• [Aim of the task]
Take the data below and extract the lines from the one with "assert (Hrun : forall" to the one with "- destruct Hitems as (run & rest", inclusive, exactly as written.

Data items
---

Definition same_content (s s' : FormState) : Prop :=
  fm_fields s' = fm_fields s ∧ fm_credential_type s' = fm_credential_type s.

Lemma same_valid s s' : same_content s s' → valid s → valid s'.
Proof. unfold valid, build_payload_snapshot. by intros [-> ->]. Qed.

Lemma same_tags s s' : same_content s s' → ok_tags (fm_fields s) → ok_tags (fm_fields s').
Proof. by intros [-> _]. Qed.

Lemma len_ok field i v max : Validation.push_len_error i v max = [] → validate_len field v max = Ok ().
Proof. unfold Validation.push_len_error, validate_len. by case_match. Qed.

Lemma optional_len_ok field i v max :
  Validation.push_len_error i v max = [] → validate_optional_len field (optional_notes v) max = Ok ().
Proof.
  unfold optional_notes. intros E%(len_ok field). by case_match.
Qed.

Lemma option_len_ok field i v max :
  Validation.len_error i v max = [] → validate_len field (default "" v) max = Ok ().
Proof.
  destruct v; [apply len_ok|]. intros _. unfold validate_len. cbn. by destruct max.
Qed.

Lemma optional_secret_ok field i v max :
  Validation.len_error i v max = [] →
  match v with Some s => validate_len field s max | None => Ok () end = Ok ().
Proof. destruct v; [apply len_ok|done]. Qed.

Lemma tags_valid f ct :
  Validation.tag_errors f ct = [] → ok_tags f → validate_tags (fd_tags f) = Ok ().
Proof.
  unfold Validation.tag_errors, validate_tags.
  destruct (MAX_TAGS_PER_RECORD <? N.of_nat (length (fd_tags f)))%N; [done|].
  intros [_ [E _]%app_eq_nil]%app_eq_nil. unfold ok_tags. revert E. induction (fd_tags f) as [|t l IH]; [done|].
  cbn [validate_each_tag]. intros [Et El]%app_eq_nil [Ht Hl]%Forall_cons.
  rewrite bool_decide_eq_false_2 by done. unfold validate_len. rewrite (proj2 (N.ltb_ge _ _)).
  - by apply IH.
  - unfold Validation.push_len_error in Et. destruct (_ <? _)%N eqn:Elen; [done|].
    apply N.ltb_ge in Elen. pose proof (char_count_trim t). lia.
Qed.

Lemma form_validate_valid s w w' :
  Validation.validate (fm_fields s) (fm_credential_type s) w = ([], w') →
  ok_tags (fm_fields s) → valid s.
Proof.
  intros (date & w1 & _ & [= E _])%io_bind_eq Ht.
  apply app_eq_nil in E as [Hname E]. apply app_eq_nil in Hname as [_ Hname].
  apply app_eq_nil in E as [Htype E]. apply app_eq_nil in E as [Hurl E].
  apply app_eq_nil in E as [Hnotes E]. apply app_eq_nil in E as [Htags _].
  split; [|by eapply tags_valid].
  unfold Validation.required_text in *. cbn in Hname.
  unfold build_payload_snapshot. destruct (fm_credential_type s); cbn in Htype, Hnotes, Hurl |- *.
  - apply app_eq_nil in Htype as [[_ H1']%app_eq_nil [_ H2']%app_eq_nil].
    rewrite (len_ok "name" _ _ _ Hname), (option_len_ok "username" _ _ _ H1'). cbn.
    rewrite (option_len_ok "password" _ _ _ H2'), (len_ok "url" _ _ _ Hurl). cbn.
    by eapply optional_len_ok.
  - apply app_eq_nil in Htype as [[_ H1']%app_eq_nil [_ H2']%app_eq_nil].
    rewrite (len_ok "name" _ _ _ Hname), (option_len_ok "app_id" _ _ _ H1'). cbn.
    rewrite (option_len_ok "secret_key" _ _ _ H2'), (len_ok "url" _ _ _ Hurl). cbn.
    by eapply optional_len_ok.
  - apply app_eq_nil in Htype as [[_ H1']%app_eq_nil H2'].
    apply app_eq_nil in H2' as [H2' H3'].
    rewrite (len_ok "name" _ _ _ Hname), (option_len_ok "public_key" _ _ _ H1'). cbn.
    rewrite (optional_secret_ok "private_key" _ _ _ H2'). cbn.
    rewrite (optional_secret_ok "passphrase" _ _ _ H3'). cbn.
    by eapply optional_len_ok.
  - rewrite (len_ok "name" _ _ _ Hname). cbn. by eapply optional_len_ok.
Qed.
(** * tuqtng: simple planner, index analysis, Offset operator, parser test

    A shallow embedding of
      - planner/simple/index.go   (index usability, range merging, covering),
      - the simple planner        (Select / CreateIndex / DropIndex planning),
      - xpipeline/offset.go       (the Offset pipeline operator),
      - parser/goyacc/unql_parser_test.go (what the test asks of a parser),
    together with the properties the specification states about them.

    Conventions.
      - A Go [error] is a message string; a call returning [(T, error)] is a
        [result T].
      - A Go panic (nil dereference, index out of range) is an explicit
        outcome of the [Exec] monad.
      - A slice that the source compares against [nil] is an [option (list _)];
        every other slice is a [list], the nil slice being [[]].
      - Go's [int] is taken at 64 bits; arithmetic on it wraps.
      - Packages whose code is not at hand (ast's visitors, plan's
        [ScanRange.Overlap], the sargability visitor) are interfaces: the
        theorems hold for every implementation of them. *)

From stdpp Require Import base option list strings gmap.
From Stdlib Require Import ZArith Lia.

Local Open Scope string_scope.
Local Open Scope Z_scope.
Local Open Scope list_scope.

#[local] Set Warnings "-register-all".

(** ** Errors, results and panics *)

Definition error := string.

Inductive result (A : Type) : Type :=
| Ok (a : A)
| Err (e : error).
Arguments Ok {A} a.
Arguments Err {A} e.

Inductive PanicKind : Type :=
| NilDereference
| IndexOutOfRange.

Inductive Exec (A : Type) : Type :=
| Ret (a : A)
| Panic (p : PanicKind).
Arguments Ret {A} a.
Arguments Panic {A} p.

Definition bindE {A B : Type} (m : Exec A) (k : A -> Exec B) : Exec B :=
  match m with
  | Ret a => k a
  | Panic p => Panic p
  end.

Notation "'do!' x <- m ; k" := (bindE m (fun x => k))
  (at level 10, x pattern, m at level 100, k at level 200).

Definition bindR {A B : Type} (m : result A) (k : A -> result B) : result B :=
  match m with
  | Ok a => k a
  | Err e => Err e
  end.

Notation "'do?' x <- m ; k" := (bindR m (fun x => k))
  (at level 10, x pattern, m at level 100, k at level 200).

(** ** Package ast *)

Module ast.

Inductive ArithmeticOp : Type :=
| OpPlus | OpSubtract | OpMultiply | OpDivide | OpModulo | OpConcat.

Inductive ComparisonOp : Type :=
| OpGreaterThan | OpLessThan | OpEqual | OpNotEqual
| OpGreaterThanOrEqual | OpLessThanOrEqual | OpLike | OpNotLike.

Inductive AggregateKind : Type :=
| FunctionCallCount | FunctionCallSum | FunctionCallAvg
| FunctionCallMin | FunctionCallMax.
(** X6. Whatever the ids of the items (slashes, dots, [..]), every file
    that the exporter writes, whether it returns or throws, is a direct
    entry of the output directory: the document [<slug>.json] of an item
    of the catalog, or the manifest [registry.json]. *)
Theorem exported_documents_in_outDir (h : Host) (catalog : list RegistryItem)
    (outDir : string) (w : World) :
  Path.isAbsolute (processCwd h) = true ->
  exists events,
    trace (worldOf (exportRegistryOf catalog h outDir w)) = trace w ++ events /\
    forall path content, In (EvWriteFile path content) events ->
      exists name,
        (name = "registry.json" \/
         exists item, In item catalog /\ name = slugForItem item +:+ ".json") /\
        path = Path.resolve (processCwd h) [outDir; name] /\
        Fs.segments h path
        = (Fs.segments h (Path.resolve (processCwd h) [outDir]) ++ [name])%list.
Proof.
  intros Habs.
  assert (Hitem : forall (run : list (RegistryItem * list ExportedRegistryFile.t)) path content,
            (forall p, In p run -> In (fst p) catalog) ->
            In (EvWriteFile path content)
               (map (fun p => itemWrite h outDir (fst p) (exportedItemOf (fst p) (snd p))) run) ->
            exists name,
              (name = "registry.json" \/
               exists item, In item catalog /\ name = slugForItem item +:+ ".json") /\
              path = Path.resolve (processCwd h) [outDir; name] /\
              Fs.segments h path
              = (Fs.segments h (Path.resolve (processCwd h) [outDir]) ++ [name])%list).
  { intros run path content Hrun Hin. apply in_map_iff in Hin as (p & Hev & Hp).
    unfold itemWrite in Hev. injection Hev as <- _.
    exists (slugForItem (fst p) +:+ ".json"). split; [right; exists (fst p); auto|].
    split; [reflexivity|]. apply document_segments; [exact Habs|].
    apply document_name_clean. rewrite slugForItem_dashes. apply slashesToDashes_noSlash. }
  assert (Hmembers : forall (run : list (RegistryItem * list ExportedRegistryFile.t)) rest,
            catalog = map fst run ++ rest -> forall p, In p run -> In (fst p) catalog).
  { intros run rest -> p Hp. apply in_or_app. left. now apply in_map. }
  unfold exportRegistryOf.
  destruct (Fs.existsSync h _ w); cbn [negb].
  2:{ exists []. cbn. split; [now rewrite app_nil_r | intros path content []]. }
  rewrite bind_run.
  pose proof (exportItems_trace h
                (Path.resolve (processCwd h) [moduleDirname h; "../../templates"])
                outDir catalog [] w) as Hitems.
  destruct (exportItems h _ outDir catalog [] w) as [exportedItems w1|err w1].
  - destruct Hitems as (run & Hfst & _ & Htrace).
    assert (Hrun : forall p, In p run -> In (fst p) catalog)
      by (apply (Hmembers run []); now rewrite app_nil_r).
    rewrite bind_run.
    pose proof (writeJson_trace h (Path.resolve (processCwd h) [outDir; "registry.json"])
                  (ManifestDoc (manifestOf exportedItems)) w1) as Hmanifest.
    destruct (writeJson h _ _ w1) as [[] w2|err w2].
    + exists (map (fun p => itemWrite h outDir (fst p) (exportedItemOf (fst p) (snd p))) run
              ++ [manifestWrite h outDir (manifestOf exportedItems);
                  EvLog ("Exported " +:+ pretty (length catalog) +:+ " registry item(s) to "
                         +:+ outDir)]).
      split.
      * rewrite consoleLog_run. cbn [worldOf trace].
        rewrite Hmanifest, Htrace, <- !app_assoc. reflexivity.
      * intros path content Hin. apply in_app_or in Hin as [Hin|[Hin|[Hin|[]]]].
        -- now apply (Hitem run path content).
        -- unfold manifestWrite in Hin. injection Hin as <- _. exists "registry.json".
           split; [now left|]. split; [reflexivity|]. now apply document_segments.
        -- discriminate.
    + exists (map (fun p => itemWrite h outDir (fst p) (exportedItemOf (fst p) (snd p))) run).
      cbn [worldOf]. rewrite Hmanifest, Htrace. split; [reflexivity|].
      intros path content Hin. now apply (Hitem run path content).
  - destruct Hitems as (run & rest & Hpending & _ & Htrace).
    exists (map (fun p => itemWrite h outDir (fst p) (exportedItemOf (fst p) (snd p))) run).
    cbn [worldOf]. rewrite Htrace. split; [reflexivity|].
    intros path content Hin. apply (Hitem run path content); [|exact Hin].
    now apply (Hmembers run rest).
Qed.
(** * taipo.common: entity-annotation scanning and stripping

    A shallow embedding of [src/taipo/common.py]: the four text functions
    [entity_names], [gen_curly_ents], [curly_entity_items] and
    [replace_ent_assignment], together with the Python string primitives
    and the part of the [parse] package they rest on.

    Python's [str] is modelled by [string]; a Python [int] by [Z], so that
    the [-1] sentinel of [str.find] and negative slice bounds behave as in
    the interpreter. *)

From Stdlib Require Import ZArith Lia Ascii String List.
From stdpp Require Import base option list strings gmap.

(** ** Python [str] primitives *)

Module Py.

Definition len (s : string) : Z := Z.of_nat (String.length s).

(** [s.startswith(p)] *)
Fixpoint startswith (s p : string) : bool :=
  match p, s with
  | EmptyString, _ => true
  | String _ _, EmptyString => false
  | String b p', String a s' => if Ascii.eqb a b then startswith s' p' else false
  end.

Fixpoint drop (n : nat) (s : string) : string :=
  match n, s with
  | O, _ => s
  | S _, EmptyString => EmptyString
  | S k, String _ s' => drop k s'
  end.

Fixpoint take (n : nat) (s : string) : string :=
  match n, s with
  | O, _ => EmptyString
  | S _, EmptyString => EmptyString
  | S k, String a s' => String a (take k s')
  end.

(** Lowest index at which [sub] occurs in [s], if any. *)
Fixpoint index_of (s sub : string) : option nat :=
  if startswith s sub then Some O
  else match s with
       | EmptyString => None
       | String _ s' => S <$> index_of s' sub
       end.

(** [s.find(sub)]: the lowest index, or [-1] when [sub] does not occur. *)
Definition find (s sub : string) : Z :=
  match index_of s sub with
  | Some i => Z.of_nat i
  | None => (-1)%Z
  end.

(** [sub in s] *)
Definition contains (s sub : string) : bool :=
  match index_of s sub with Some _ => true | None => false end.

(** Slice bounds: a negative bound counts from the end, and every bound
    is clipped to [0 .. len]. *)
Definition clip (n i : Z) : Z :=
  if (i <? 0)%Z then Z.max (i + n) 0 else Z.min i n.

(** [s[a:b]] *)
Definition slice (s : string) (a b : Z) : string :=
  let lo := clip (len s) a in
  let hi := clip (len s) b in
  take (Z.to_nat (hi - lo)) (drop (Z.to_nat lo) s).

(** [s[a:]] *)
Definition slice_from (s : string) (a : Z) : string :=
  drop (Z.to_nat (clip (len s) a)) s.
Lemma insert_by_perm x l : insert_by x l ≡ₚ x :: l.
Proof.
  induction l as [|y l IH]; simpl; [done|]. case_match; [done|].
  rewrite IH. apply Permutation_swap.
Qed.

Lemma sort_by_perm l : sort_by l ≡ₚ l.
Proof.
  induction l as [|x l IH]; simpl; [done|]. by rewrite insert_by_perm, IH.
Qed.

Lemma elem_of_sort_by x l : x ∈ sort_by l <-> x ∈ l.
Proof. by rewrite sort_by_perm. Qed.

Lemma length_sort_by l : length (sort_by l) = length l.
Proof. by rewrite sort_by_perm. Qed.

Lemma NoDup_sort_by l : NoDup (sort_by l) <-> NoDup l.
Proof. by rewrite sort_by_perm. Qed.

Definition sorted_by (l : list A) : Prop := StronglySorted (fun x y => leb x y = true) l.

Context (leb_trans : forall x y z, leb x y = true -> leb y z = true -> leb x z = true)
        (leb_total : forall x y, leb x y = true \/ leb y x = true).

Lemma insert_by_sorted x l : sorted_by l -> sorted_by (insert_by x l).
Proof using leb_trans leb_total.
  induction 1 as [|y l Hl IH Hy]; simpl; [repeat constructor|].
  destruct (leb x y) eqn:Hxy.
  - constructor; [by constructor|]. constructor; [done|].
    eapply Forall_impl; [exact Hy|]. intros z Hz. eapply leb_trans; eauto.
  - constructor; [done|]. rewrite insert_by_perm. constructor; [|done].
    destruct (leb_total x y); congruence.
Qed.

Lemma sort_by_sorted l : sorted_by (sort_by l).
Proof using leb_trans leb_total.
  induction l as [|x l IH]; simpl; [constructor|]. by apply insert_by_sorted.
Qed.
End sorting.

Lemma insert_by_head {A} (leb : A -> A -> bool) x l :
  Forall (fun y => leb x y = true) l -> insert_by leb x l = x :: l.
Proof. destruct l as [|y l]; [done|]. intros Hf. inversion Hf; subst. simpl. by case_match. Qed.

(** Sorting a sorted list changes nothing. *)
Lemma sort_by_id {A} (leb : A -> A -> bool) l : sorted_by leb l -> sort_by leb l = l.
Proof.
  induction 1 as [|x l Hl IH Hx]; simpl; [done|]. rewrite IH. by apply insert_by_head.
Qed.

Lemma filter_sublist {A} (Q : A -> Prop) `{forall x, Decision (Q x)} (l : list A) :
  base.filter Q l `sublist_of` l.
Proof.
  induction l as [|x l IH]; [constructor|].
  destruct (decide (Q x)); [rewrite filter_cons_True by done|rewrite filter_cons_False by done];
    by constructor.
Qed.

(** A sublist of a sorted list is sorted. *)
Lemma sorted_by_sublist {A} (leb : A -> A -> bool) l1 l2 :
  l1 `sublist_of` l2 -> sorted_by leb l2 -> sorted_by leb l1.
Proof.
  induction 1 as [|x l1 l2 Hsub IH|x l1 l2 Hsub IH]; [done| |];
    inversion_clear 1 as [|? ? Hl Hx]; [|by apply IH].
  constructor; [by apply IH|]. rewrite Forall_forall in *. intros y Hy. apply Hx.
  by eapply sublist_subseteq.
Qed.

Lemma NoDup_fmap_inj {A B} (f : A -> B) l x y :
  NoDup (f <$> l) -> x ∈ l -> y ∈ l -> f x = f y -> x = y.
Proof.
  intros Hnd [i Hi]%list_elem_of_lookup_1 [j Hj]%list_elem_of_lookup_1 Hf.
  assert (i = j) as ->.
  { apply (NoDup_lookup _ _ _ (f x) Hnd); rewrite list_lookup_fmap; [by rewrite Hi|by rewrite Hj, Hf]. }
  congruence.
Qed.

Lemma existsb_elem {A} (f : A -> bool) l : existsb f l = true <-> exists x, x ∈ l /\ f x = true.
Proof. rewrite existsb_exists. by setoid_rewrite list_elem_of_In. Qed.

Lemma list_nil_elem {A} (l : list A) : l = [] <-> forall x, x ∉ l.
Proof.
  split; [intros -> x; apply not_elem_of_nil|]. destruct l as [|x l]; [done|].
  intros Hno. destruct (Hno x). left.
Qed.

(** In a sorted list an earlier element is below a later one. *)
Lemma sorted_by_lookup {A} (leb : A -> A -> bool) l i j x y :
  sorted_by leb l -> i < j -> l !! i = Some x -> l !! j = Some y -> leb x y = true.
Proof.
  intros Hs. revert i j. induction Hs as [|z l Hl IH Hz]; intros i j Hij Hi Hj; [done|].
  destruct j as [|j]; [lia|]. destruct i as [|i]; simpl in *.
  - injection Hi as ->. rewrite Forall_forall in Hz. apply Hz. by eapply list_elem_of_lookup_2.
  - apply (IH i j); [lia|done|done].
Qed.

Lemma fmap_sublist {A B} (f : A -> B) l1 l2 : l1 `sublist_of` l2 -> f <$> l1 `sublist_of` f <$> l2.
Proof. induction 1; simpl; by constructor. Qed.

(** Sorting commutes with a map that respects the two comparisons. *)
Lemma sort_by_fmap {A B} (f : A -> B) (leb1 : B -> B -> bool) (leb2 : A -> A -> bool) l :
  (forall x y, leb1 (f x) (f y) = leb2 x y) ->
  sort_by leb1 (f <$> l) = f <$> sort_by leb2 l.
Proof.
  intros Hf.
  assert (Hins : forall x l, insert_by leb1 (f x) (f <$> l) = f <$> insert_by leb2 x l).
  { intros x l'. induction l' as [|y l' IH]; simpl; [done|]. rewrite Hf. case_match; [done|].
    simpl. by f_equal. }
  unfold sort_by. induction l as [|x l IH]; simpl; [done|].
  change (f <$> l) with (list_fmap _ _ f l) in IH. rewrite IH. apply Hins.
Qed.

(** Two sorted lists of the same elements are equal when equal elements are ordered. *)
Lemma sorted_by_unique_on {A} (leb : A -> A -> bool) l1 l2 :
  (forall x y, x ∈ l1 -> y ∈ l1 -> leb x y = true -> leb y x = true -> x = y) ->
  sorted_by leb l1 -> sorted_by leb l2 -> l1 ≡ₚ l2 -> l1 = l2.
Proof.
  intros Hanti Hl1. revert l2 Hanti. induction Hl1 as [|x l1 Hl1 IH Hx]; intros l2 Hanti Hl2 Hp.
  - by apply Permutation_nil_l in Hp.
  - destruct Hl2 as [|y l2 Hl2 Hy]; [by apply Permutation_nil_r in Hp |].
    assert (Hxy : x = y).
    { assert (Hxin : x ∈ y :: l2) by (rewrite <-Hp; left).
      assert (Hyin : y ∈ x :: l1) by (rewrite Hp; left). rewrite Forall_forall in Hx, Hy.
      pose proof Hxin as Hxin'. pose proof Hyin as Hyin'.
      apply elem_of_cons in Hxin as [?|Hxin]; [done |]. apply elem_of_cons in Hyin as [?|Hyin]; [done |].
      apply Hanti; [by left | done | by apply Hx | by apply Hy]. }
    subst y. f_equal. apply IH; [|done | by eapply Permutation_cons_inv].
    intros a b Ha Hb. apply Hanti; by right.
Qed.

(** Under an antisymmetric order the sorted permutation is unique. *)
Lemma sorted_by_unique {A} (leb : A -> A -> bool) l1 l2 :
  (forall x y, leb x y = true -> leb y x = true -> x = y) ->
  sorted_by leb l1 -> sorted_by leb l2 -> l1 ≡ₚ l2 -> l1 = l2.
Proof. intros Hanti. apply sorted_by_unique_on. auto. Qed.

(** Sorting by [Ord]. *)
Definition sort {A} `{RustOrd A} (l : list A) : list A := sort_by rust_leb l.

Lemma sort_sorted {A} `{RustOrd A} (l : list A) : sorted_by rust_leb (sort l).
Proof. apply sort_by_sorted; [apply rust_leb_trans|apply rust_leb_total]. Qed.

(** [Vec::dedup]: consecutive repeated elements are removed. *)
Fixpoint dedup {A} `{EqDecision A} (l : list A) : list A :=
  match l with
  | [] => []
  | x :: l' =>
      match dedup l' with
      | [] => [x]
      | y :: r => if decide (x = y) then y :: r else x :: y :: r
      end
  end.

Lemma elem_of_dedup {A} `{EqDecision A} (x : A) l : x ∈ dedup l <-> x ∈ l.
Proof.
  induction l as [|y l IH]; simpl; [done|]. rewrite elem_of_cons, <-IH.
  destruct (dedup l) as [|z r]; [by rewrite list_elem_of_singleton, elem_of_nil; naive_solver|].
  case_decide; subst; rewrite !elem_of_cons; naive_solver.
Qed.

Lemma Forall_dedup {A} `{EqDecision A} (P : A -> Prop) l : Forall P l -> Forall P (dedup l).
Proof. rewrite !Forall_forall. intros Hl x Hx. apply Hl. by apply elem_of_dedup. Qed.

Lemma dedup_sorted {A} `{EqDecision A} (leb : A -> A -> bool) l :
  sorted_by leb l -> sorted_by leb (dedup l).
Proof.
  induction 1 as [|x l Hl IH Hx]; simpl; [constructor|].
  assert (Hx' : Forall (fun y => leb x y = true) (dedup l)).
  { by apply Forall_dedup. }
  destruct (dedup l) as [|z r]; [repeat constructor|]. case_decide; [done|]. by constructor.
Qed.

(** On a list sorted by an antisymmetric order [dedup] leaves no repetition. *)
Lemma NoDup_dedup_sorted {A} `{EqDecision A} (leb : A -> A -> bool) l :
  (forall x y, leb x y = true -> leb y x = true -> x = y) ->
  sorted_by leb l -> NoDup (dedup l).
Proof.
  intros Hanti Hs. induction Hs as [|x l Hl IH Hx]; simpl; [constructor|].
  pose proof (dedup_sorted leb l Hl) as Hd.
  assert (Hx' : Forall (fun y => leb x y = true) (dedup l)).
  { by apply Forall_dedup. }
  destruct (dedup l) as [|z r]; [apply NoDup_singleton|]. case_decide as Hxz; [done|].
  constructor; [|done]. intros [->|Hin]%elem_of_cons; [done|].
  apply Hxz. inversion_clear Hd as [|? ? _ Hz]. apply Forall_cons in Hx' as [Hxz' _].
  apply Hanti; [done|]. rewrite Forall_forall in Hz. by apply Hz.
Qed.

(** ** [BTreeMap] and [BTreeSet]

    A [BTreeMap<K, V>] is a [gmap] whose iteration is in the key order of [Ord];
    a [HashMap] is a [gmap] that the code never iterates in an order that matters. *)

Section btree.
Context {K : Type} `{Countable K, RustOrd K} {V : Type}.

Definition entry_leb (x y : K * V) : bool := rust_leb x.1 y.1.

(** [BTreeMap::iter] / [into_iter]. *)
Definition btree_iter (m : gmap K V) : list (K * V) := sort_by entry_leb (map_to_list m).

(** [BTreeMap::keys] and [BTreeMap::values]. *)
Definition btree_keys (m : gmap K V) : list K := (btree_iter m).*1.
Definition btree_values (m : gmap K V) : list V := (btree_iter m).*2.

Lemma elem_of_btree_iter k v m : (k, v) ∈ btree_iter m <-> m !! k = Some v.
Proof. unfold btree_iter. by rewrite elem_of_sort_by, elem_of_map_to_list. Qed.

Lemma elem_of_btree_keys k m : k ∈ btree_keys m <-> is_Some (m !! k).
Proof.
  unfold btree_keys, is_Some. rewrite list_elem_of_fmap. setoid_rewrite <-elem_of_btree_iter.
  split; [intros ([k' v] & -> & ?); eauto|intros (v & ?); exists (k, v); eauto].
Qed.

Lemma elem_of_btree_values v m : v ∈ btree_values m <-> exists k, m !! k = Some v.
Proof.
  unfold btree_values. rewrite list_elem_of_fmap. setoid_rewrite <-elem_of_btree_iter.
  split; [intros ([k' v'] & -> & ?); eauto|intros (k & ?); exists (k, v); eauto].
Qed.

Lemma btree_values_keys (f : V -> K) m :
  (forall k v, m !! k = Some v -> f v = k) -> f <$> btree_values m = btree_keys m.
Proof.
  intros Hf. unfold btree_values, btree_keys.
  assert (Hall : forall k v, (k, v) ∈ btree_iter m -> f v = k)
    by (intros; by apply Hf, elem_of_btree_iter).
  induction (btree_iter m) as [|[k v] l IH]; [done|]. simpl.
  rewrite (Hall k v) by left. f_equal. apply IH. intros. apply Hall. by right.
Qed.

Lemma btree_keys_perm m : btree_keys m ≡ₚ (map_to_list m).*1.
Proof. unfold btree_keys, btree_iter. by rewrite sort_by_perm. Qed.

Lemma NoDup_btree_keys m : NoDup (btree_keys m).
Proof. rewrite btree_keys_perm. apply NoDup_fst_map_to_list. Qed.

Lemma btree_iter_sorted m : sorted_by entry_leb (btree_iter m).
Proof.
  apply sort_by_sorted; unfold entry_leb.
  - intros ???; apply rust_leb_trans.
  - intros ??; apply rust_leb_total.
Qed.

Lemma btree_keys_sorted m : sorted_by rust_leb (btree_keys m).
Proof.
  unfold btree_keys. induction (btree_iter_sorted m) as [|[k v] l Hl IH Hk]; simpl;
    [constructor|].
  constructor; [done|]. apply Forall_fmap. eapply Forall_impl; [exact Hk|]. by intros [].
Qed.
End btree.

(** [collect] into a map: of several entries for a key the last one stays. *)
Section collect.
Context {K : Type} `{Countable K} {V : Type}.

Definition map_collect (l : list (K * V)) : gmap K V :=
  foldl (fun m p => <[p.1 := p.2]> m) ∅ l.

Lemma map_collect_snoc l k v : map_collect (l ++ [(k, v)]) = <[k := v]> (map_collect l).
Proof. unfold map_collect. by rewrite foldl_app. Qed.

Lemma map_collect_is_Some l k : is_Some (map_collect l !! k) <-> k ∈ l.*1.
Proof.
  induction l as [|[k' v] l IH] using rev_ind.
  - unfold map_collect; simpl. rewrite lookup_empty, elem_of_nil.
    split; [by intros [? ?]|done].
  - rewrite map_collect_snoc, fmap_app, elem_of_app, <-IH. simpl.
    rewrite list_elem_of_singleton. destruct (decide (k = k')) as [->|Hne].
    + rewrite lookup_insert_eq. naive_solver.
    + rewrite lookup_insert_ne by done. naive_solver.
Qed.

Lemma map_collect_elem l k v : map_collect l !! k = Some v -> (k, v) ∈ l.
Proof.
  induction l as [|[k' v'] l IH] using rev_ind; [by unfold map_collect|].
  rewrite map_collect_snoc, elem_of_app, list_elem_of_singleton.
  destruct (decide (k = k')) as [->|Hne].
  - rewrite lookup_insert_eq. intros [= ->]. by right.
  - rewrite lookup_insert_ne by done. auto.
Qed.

---

• [Response]
    assert (Hrun : forall p, In p run -> In (fst p) catalog)
      by (apply (Hmembers run []); now rewrite app_nil_r).
    rewrite bind_run.
    pose proof (writeJson_trace h (Path.resolve (processCwd h) [outDir; "registry.json"])
                  (ManifestDoc (manifestOf exportedItems)) w1) as Hmanifest.
    destruct (writeJson h _ _ w1) as [[] w2|err w2].
    + exists (map (fun p => itemWrite h outDir (fst p) (exportedItemOf (fst p) (snd p))) run
              ++ [manifestWrite h outDir (manifestOf exportedItems);
                  EvLog ("Exported " +:+ pretty (length catalog) +:+ " registry item(s) to "
                         +:+ outDir)]).
      split.
      * rewrite consoleLog_run. cbn [worldOf trace].
        rewrite Hmanifest, Htrace, <- !app_assoc. reflexivity.
      * intros path content Hin. apply in_app_or in Hin as [Hin|[Hin|[Hin|[]]]].
        -- now apply (Hitem run path content).
        -- unfold manifestWrite in Hin. injection Hin as <- _. exists "registry.json".
           split; [now left|]. split; [reflexivity|]. now apply document_segments.
        -- discriminate.
    + exists (map (fun p => itemWrite h outDir (fst p) (exportedItemOf (fst p) (snd p))) run).
      cbn [worldOf]. rewrite Hmanifest, Htrace. split; [reflexivity|].
      intros path content Hin. now apply (Hitem run path content).
  - destruct Hitems as (run & rest & Hpending & _ & Htrace).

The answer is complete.